(* ===== verification/MempoolAddr.v ===== *)
(** * The address index of the mempool (txhelpers/txhelpers.go,
      mempool/monitor.go)

    The outpoints that pay an address and the previous outpoints that paid it,
    by address, as they are added for each transaction, and the query that
    collects an address's unconfirmed transactions.  The theorems give the
    index after a transaction by a reference definition, the counts a query
    returns, and what a query makes of a transaction it cannot find. *)
From stdpp Require Import gmap strings.
From S2P Require Import Prelude StakeTx MempoolVotes CoinStats.
Open Scope Z_scope.

(** The verbose result of the node for a transaction, by the fields read. *)
Record TxRawResult := mkRaw { raw_Txid : string; raw_Hex : string; raw_BlockHeight : Z; raw_BlockHash : string }.

(** The node and its libraries: the addresses an output's script pays
    ([stdscript.ExtractAddrs]), the type of a transaction, the trees of
    outpoints, the text of a hash, decoding a transaction, and the raw
    transaction request. *)
Class NodeLib := {
  ExtractAddrs : TxOut → list string;
  DetermineTxType : MsgTx → TxType;
  TxTreeRegular : Z;
  TxTreeStake : Z;
  HashString : Hash → string;
  MsgTxFromHex : string → option MsgTx;
  GetRawTransactionVerbose : Hash → option TxRawResult
}.

Record CoinOutputInfo := mkCoinInfo { ci_CoinType : Z; ci_SKAValue : string }.
Record TxWithBlockData := mkTwb {
  twb_Tx : MsgTx; twb_BlockHeight : Z; twb_BlockHash : string; MemPoolTime : Z; CoinInfo : gmap Z CoinOutputInfo
}.
Record PrevOut := mkPrevOut {
  TxSpending : Hash; InputIndex : Z; PreviousOutpoint : OutPoint; po_CoinType : Z; po_SKAValue : string
}.
(** The store of an address's transactions is a nil map until a query makes it,
    and holds pointers that may be nil. *)
Record AddressOutpoints := mkAO {
  ao_Address : string; Outpoints : list OutPoint; PrevOuts : list PrevOut;
  ao_TxnsStore : option (gmap Hash (option TxWithBlockData))
}.
Definition NewAddressOutpoints (address : string) : AddressOutpoints := mkAO address [] [] (Some ∅).

Abbreviation MempoolAddressStore := (gmap string AddressOutpoints).
Abbreviation TxnsStore := (gmap Hash TxWithBlockData).

Definition add_op (op : OutPoint) (a : AddressOutpoints) : AddressOutpoints :=
  mkAO (ao_Address a) (Outpoints a ++ [op]) (PrevOuts a) (ao_TxnsStore a).
Definition add_prev (po : PrevOut) (a : AddressOutpoints) : AddressOutpoints :=
  mkAO (ao_Address a) (Outpoints a) (PrevOuts a ++ [po]) (ao_TxnsStore a).

Section Index.
Context {lib : NodeLib}.

Definition IsStakeTx (tx : MsgTx) : bool := negb (bool_decide (DetermineTxType tx = TxTypeRegular)).
Definition TxTree (tx : MsgTx) : Z := if IsStakeTx tx then TxTreeStake else TxTreeRegular.

(** ** Outpoints *)
(** One address of an output. *)
Definition outpoint_addr (op : OutPoint) (st : MempoolAddressStore * gmap string bool) (addr : string)
    : MempoolAddressStore * gmap string bool :=
  let '(txAddrOuts, addrs) := st in
  match txAddrOuts !! addr with
  | None => (<[addr := mkAO addr [op] [] None]> txAddrOuts, <[addr := true]> addrs)
  | Some addrOuts =>
    (<[addr := add_op op addrOuts]> txAddrOuts, match addrs !! addr with Some _ => addrs | None => <[addr := false]> addrs end)
  end.

Definition outpoint_out (tx : MsgTx) (st : Z * MempoolAddressStore * gmap string bool) (iout : nat * TxOut)
    : Z * MempoolAddressStore * gmap string bool :=
  let '(newOuts, txAddrOuts, addrs) := st in
  let '(outIndex, txOut) := iout in
  let txOutAddrs := ExtractAddrs txOut in
  if zlen txOutAddrs =? 0 then st else
  let op := mkOutPoint (tx_Hash tx) (u32 (Z.of_nat outIndex)) (TxTree tx) in
  let '(txAddrOuts, addrs) := foldl (outpoint_addr op) (txAddrOuts, addrs) txOutAddrs in
  (newOuts + 1, txAddrOuts, addrs).

(** The index of each element. *)
Definition enum {A} (l : list A) : list (nat * A) := imap pair l.

Definition TxOutpointsByAddr (txAddrOuts : MempoolAddressStore) (tx : MsgTx) : Z * MempoolAddressStore * gmap string bool :=
  foldl (outpoint_out tx) (0, txAddrOuts, ∅) (enum (tx_TxOut tx)).

(** ** Previous outpoints *)
Definition ska_text (v : option Z) : string := match v with Some z => bigString z | None => "" end.
Definition coin_info (outs : list TxOut) : gmap Z CoinOutputInfo :=
  foldl (λ m '(i, o), <[u32 (Z.of_nat i) := mkCoinInfo (u8 (to_CoinType o)) (ska_text (to_SKAValue o))]> m) ∅ (enum outs).
Lemma forallb_decode txs tx : tx ∈ txs → tx_VoteInfo tx = None →
  forallb (λ tx, bool_decide (is_Some (tx_VoteInfo tx))) txs = false.
Proof.
  intros Hin Hv. apply not_true_is_false. intros H. rewrite forallb_forall in H.
  apply list_elem_of_In in Hin. specialize (H _ Hin). apply bool_decide_eq_true in H. rewrite Hv in H. by destruct H.
Qed.

(** A vote whose choices cannot be read stops the monitor: TxHandler panics
    on it instead of skipping it, with its locks held, and a rebuild that finds
    such a vote beside another one panics when it sorts the votes, although it
    checks for the missing information and reports it. *)
Theorem undecoded_vote_panics (p : MempoolMonitor) (raw : RawTx) (tx : MsgTx) st :
  MsgTxFromHex (rt_Hex raw) = Some tx → bk_Time (lastBlock p) <= rt_Time raw →
  DetermineTxType tx = TxTypeSSGen → SSGenVote tx = None →
  HashString (tx_Hash tx) ∉ InvStake (mi_Inv (inventory p)) →
  TxPrevOutsByAddr (snd (fst (TxOutpointsByAddr (default ∅ (addrMap p)) tx))) (default ∅ (txnsStore p)) tx = Ok st →
  TxHandler p raw = Panic ∧
  ∀ a b n last, TypeID a = TxTypeSSGen → TypeID b = TxTypeSSGen → TxID a ≠ TxID b →
    tx_VoteInfo a = None → tx_VoteInfo b = None → Time b <= Time a → ParseTxns [a; b] n last = None.
Proof.
  intros Ht Htime Hty Hv Hnew Hst. split.
  - unfold TxHandler. destruct (Z.ltb_spec (rt_Time raw) (bk_Time (lastBlock p))); [lia|]. rewrite Ht, Hty. unfold txExists.
    cbn [bool_decide]. rewrite (bool_decide_false (TxTypeSSGen = TxTypeRegular)), (bool_decide_false (_ ∈ InvStake _)) by done.
    destruct (TxOutpointsByAddr _ tx) as [[k store] ad]. cbn [fst snd] in Hst. rewrite Hst.
    rewrite bool_decide_true by done. unfold voteInfoOf. rewrite Hv. reflexivity.
  - intros a b n last Ha Hb Hne Hva Hvb Hab. unfold ParseTxns.
    assert (is_sorted [a; b] = true) as -> by (cbn; destruct (Z.ltb_spec (Time a) (Time b)); [lia|done]).
    assert (∀ st t, TypeID t = TxTypeSSGen → tx_VoteInfo t = None → TxID t ∉ InvStake (ps_inv st) →
      parse_tx (bk_Hash last) st t = Some (mkPS (put_vote (λ l, l ++ [t]) (TxID t) (ps_inv st)) (ps_voting st) (ps_inds st) (ps_tot st)
        (ps_txs st ++ [t]))) as P.
    { intros [] t Ht1 Ht2 Ht3. unfold parse_tx. cbn in Ht3. by rewrite Ht1, bool_decide_false, Ht2. }
    cbn iota. cbn [parse_txs]. rewrite (P _ a) by (done || (cbn; set_solver)). cbn [mbind option_bind].
    rewrite (P _ b) by (done || (cbn; set_solver)). cbn [mbind option_bind ps_inv put_vote Votes emptyInv app].
    unfold vote_sort_panics. cbn [forallb]. rewrite Hva, bool_decide_false by (by intros []). done.
Qed.
End Lookup.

+ + + +

PROBLEM TO SOLVE.
Going down the listing above, begin printing at the line with "(** ** Outpoints *)" and finish with the line with "foldl (λ m '(i, o), <[u32", exactly as they appear.

THE COMPLETED TASK.
(** ** Outpoints *)
(** One address of an output. *)
Definition outpoint_addr (op : OutPoint) (st : MempoolAddressStore * gmap string bool) (addr : string)
    : MempoolAddressStore * gmap string bool :=
  let '(txAddrOuts, addrs) := st in
  match txAddrOuts !! addr with
  | None => (<[addr := mkAO addr [op] [] None]> txAddrOuts, <[addr := true]> addrs)
  | Some addrOuts =>
    (<[addr := add_op op addrOuts]> txAddrOuts, match addrs !! addr with Some _ => addrs | None => <[addr := false]> addrs end)
  end.

Definition outpoint_out (tx : MsgTx) (st : Z * MempoolAddressStore * gmap string bool) (iout : nat * TxOut)
    : Z * MempoolAddressStore * gmap string bool :=
  let '(newOuts, txAddrOuts, addrs) := st in
  let '(outIndex, txOut) := iout in
  let txOutAddrs := ExtractAddrs txOut in
  if zlen txOutAddrs =? 0 then st else
  let op := mkOutPoint (tx_Hash tx) (u32 (Z.of_nat outIndex)) (TxTree tx) in
  let '(txAddrOuts, addrs) := foldl (outpoint_addr op) (txAddrOuts, addrs) txOutAddrs in
  (newOuts + 1, txAddrOuts, addrs).

(** The index of each element. *)
Definition enum {A} (l : list A) : list (nat * A) := imap pair l.

Definition TxOutpointsByAddr (txAddrOuts : MempoolAddressStore) (tx : MsgTx) : Z * MempoolAddressStore * gmap string bool :=
  foldl (outpoint_out tx) (0, txAddrOuts, ∅) (enum (tx_TxOut tx)).

(** ** Previous outpoints *)
Definition ska_text (v : option Z) : string := match v with Some z => bigString z | None => "" end.
Definition coin_info (outs : list TxOut) : gmap Z CoinOutputInfo :=
  foldl (λ m '(i, o), <[u32 (Z.of_nat i) := mkCoinInfo (u8 (to_CoinType o)) (ska_text (to_SKAValue o))]> m) ∅ (enum outs).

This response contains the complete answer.